Cathy blogged and wrote her columns until the very end (her last post, a nice jab at the Weather Channel’s grant of star status to Laurie David because–hey, global warming is weather!–came only last week). She used to send around her writings to a long list of e-mail correspondents, including me. One of the last ones–written just a little over two weeks ago–was a terrific Cathy-esque takedown (read her blog version here) of Ben Ehrenreich, underemployed son of Barbara, who wrote a whiny op-ed about the no-frills treatment in Los Angeles’s county hospital’s emergency room that his girlfriend, who’d never bothered to buy herself health insurance, got after she broke her ankle in New Mexico and then flew to L.A. to get free medical care for it on California taxpayers’ dime. Long waits! Not enough chairs in the waiting room! Dirty restrooms! Boo hoo! What do you expect for nothing? (Ben also used his mother’s blog–talk about hiding behind the apron–to whine again, about having to make a copayment–boo hoo again!–after his insurance company picked up most of the tab for the appendectomy he himself had had at another Los Angeles hospital, and wondering why the doctors and nurses there didn’t work for free. Ben Ehrenreich, scourge of non-socialized medicine.) At any rate, after Cathy had nicely ripped Big Baby Ben to shreds (“The Sorrows of Young Ehrenreich”), I sent her a congratulatory e-mail telling her about my own experiences in a crowded hospital emergency room after breaking my wrist in 2005. Sure, I’d had to wait for hours for treatment, but so what? It was an emergency room!
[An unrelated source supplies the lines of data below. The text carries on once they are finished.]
Definition GetBackendTotalRequests (lcb : LeastConnectionsBalancer) (backendURL : string) : Z :=
  match firstIndex backendURL (backends lcb) with
  | Some i => totalRequests lcb !!! i
  | None => -1
  end.

Definition ResetStats (lcb : LeastConnectionsBalancer) : LeastConnectionsBalancer :=
  mkLeastConn (backends lcb) (map (λ _, 0%Z) (activeConns lcb))
    (imap (λ i r, if decide (i < length (activeConns lcb))%nat then 0%Z else r)
       (totalRequests lcb)) (closed lcb).

#[export] Instance LeastConn_LoadBalancer : LoadBalancer LeastConnectionsBalancer := {
  lb_NextBackend := NextBackend;
  lb_ReportResult := ReportResult;
  lb_BackendsStatus := BackendsStatus;
  lb_UpdateBackendState := UpdateBackendState;
  lb_Close := Close
}.

(* ------------------------------------------------------------------ *)
(** ** The selection loop *)

Definition lc_wf (lcb : LeastConnectionsBalancer) : Prop :=
  length (activeConns lcb) = length (backends lcb) ∧
  length (totalRequests lcb) = length (backends lcb).

(** The loop returns an index of the list with the least count, the earliest
    one among equals. *)
Lemma leastLoop_spec conns m sel idxs :
  m = conns !!! sel →
  let i := leastLoop conns m sel idxs in
  i ∈ sel :: idxs ∧ (∀ k, k ∈ sel :: idxs → (conns !!! i ≤ conns !!! k)%Z).
Proof.
  revert m sel. induction idxs as [|x rest IH]; intros m sel ->; simpl.
  { split; [left|]. intros k ->%list_elem_of_singleton. lia. }
  destruct (Z.ltb_spec (conns !!! x) (conns !!! sel)) as [Hlt|Hge].
  - destruct (IH _ x eq_refl) as [Hin Hmin]. split; [by right|].
    intros k [->|Hk]%elem_of_cons; [|by apply Hmin].
    etrans; [apply Hmin; left|lia].
  - destruct (IH _ sel eq_refl) as [Hin Hmin]. split.
    + apply elem_of_cons in Hin as [Hin|Hin]; [rewrite Hin; left|by do 2 right].
    + intros k [->|[->|Hk]%elem_of_cons]%elem_of_cons.
      * apply Hmin; left.
      * etrans; [apply Hmin; left|lia].
      * apply Hmin. by right.
Qed.

Lemma lc_healthyIndices_pool lcb :
  match getHealthyBackendIndices lcb with
  | [] => getFallbackBackendIndices lcb
  | idxs => idxs
  end = pool_indices (backends lcb).
Proof. done. Qed.

(** One selection: an index of the pool with the least connection count, whose
    backend is returned and whose counters go up. *)
Lemma lc_NextBackend_pool lcb :
  closed lcb = false → pool_indices (backends lcb) ≠ [] →
  ∃ i b,
    i ∈ pool_indices (backends lcb) ∧ backends lcb !! i = Some b ∧
    (∀ k, k ∈ pool_indices (backends lcb) → (activeConns lcb !!! i ≤ activeConns lcb !!! k)%Z) ∧
    NextBackend lcb = (Returned (Ok b), incrementAt lcb i).
Proof.
  intros Hc Hp. unfold NextBackend. rewrite Hc, lc_healthyIndices_pool. cbv zeta.
  pose proof (pool_indices_lookup (backends lcb)) as Hlk.
  destruct (pool_indices (backends lcb)) as [|first [|second rest]]; [done| |].
  - destruct (Hlk first) as [b Hb]; [left|]. exists first, b.
    split; [left|]. split; [done|]. split; [intros k ->%list_elem_of_singleton; lia|].
    by rewrite (slice_at_lookup _ _ b).
  - destruct (leastLoop_spec (activeConns lcb) _ first (second :: rest) eq_refl) as [Hin Hmin].
    set (i := leastLoop _ _ _ _) in *. destruct (Hlk i Hin) as [b Hb].
    exists i, b. repeat (split; [done|]). by rewrite (slice_at_lookup _ _ b).
Qed.
(** Up to a hundred checks, the rate falls below a hundred with the first
    failure. *)
Lemma success_rate_counts_failures state :
  (1 ≤ totalChecks state ≤ 100)%Z → (0 ≤ totalFailures state ≤ totalChecks state)%Z →
  ltFloat (calculateSuccessRate state) (toFloat 100) = (0 <? totalFailures state)%Z.
Proof.
  intros Hc Hf. unfold calculateSuccessRate. destruct (Z.eqb_spec (totalChecks state) 0); [lia|].
  rewrite wrap64_id by (unfold max_int64; lia).
  assert (∀ whole, whole ∈ map Z.of_nat (seq 1 100) → comparesExactly 100 whole = true) as H.
  { apply Forall_forall, (bool_decide_unpack _). vm_compute. exact I. }
  rewrite comparesExactly_spec; [|apply H|lia].
  - destruct (Z.ltb_spec 0 (totalFailures state)), (Z.ltb_spec (100 * (totalChecks state - totalFailures state)) (100 * totalChecks state)); lia || done.
  - apply list_elem_of_In, in_map_iff. exists (Z.to_nat (totalChecks state)). rewrite in_seq. lia.
Qed.

Definition BackendHealthStats_IsHealthy (bhs : BackendHealthStats) : bool :=
  IsAvailable (State (hs_Backend bhs)).

(* ------------------------------------------------------------------ *)
(** ** What one check does to one backend *)

Definition tracked (hc : Checker) (url : string) (st : backendState) (b : Backend) : Prop :=
  backendStates hc !! url = Some st ∧ findBackend url (backends hc) = Some b.

(** The transition, maintenance included. *)
Definition stateAfter (cfg : CheckerConfig) (st : backendState) (ok : bool) (s : BackendState)
  : BackendState :=
  if decide (s = BackendMaintenance) then s else nextState cfg st ok s.

Lemma withState_same b : withState b (State b) = b.
Proof. by destruct b. Qed.

Lemma record_tracked hc url st b ok err now :
  tracked hc url st b →
  let st' := countCheck st ok err now in
  let s' := stateAfter (config hc) st' ok (State b) in
  recordHealthCheck hc url ok err now =
  (mkChecker (config hc) (setFirstState url s' (backends hc)) (<[url := st']> (backendStates hc))
     (stopCh hc) (stoppedCh hc) (running hc),
   if decide (s' = State b) then [] else [(url, State b, s')]).
Proof.
  intros [Hst Hb] st' s'. unfold recordHealthCheck. rewrite Hst. cbv zeta.
  cbn [backends config backendStates stopCh stoppedCh running]. rewrite Hb. fold st'.
  assert (setFirstState url (State b) (backends hc) = backends hc) as Hsame
    by by apply setFirstState_same.
  unfold s', stateAfter. case_bool_decide as Hm.
  - rewrite decide_True by done. rewrite decide_True by done. by rewrite Hsame.
  - rewrite decide_False by done. case_bool_decide as Hn.
    + by rewrite decide_False.
    + rewrite decide_True by done. by rewrite Hn, Hsame.
Qed.

Lemma tracked_record hc url st b ok err now :
  tracked hc url st b →
  let st' := countCheck st ok err now in
  tracked (recordHealthCheck hc url ok err now).1 url st'
    (withState b (stateAfter (config hc) st' ok (State b))).
Proof.
  intros Ht st'. rewrite (record_tracked _ _ _ _ _ _ _ Ht). destruct Ht as [_ Hb].
  split; cbn [fst backends backendStates].
  - by rewrite lookup_insert_eq.
  - by rewrite findBackend_setFirstState, decide_True, Hb by done.
Qed.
I didn’t hear from Cathy in response to that e-mail, but I knew that her health had started to fail seriously, and I figured that she was in no condition to reply. Then, yesterday, when the announcement appeared on NRO that Cathy had checked into the hospital for what was clearly the last time, I clicked onto her blog hoping for some news–and discovered that she had posted my e-mail! I burst into tears. I am so grateful that in her very last weeks of life, I was able to amuse her, just a little.
Gosh, we’ll miss you, Cathy. We need your voice so much in a world that grows steadily more insane. You fought a magnificent fight that we the living can only hope to carry on in your name.